* What you are asked to do *
Retype all of the entries precisely.

------------------------------

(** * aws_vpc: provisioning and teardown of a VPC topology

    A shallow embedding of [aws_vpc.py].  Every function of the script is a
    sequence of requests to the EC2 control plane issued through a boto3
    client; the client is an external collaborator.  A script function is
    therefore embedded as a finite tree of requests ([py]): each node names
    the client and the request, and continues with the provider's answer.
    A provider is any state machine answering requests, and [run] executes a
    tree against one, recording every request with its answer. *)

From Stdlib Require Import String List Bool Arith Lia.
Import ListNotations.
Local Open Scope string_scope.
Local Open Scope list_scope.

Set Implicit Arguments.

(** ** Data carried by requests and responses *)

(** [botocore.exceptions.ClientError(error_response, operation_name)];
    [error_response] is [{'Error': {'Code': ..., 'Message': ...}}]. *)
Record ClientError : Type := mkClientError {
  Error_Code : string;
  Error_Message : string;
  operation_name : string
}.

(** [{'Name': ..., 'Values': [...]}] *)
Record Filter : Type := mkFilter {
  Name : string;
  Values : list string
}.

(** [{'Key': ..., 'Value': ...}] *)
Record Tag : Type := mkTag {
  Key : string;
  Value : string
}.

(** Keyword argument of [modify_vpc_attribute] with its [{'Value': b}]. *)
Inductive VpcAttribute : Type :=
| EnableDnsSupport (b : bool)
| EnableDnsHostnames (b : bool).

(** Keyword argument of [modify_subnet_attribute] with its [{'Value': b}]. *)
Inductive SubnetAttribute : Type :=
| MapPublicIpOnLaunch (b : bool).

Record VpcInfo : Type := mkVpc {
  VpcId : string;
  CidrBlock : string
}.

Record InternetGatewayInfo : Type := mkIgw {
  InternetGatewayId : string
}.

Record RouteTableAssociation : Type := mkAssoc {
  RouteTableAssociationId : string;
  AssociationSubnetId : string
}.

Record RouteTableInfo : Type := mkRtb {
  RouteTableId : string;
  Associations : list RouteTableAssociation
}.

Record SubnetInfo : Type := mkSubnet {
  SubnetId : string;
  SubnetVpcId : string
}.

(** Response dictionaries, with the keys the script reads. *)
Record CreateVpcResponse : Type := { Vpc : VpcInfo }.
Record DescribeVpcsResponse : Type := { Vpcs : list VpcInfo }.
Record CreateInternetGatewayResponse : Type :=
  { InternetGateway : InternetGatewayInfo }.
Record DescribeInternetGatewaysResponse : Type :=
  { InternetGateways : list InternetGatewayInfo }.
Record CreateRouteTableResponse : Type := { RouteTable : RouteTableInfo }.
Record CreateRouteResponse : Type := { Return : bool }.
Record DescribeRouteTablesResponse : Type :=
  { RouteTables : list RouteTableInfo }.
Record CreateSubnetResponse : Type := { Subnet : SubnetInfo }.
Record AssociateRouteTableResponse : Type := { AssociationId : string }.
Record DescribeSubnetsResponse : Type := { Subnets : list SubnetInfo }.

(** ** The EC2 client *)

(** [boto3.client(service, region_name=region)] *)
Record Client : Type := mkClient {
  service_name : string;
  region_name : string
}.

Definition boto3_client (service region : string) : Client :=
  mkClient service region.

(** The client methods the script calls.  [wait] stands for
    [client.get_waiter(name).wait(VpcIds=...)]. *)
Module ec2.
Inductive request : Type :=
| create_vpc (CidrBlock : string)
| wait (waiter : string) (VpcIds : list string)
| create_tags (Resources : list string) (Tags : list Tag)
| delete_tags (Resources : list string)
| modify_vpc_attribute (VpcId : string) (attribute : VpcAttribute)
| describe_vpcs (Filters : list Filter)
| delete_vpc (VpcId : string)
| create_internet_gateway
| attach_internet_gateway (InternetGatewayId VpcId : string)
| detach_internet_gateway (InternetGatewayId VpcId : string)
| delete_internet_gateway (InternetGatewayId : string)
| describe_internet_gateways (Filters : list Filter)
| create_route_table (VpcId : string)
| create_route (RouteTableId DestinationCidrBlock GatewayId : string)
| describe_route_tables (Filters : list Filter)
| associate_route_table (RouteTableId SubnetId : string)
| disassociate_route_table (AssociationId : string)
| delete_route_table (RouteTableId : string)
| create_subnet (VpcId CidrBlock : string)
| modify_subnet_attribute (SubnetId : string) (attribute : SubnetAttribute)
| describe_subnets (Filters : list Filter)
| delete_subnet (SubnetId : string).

------------------------------

* Output for this task *
(** * aws_vpc: provisioning and teardown of a VPC topology

    A shallow embedding of [aws_vpc.py].  Every function of the script is a
    sequence of requests to the EC2 control plane issued through a boto3
    client; the client is an external collaborator.  A script function is
    therefore embedded as a finite tree of requests ([py]): each node names
    the client and the request, and continues with the provider's answer.
    A provider is any state machine answering requests, and [run] executes a
    tree against one, recording every request with its answer. *)

From Stdlib Require Import String List Bool Arith Lia.
Import ListNotations.
Local Open Scope string_scope.
Local Open Scope list_scope.

Set Implicit Arguments.

(** ** Data carried by requests and responses *)

(** [botocore.exceptions.ClientError(error_response, operation_name)];
    [error_response] is [{'Error': {'Code': ..., 'Message': ...}}]. *)
Record ClientError : Type := mkClientError {
  Error_Code : string;
  Error_Message : string;
  operation_name : string
}.

(** [{'Name': ..., 'Values': [...]}] *)
Record Filter : Type := mkFilter {
  Name : string;
  Values : list string
}.

(** [{'Key': ..., 'Value': ...}] *)
Record Tag : Type := mkTag {
  Key : string;
  Value : string
}.

(** Keyword argument of [modify_vpc_attribute] with its [{'Value': b}]. *)
Inductive VpcAttribute : Type :=
| EnableDnsSupport (b : bool)
| EnableDnsHostnames (b : bool).

(** Keyword argument of [modify_subnet_attribute] with its [{'Value': b}]. *)
Inductive SubnetAttribute : Type :=
| MapPublicIpOnLaunch (b : bool).

Record VpcInfo : Type := mkVpc {
  VpcId : string;
  CidrBlock : string
}.

Record InternetGatewayInfo : Type := mkIgw {
  InternetGatewayId : string
}.

Record RouteTableAssociation : Type := mkAssoc {
  RouteTableAssociationId : string;
  AssociationSubnetId : string
}.

Record RouteTableInfo : Type := mkRtb {
  RouteTableId : string;
  Associations : list RouteTableAssociation
}.

Record SubnetInfo : Type := mkSubnet {
  SubnetId : string;
  SubnetVpcId : string
}.

(** Response dictionaries, with the keys the script reads. *)
Record CreateVpcResponse : Type := { Vpc : VpcInfo }.
Record DescribeVpcsResponse : Type := { Vpcs : list VpcInfo }.
Record CreateInternetGatewayResponse : Type :=
  { InternetGateway : InternetGatewayInfo }.
Record DescribeInternetGatewaysResponse : Type :=
  { InternetGateways : list InternetGatewayInfo }.
Record CreateRouteTableResponse : Type := { RouteTable : RouteTableInfo }.
Record CreateRouteResponse : Type := { Return : bool }.
Record DescribeRouteTablesResponse : Type :=
  { RouteTables : list RouteTableInfo }.
Record CreateSubnetResponse : Type := { Subnet : SubnetInfo }.
Record AssociateRouteTableResponse : Type := { AssociationId : string }.
Record DescribeSubnetsResponse : Type := { Subnets : list SubnetInfo }.

(** ** The EC2 client *)

(** [boto3.client(service, region_name=region)] *)
Record Client : Type := mkClient {
  service_name : string;
  region_name : string
}.

Definition boto3_client (service region : string) : Client :=
  mkClient service region.

(** The client methods the script calls.  [wait] stands for
    [client.get_waiter(name).wait(VpcIds=...)]. *)
Module ec2.
Inductive request : Type :=
| create_vpc (CidrBlock : string)
| wait (waiter : string) (VpcIds : list string)
| create_tags (Resources : list string) (Tags : list Tag)
| delete_tags (Resources : list string)
| modify_vpc_attribute (VpcId : string) (attribute : VpcAttribute)
| describe_vpcs (Filters : list Filter)
| delete_vpc (VpcId : string)
| create_internet_gateway
| attach_internet_gateway (InternetGatewayId VpcId : string)
| detach_internet_gateway (InternetGatewayId VpcId : string)
| delete_internet_gateway (InternetGatewayId : string)
| describe_internet_gateways (Filters : list Filter)
| create_route_table (VpcId : string)
| create_route (RouteTableId DestinationCidrBlock GatewayId : string)
| describe_route_tables (Filters : list Filter)
| associate_route_table (RouteTableId SubnetId : string)
| disassociate_route_table (AssociationId : string)
| delete_route_table (RouteTableId : string)
| create_subnet (VpcId CidrBlock : string)
| modify_subnet_attribute (SubnetId : string) (attribute : SubnetAttribute)
| describe_subnets (Filters : list Filter)
| delete_subnet (SubnetId : string).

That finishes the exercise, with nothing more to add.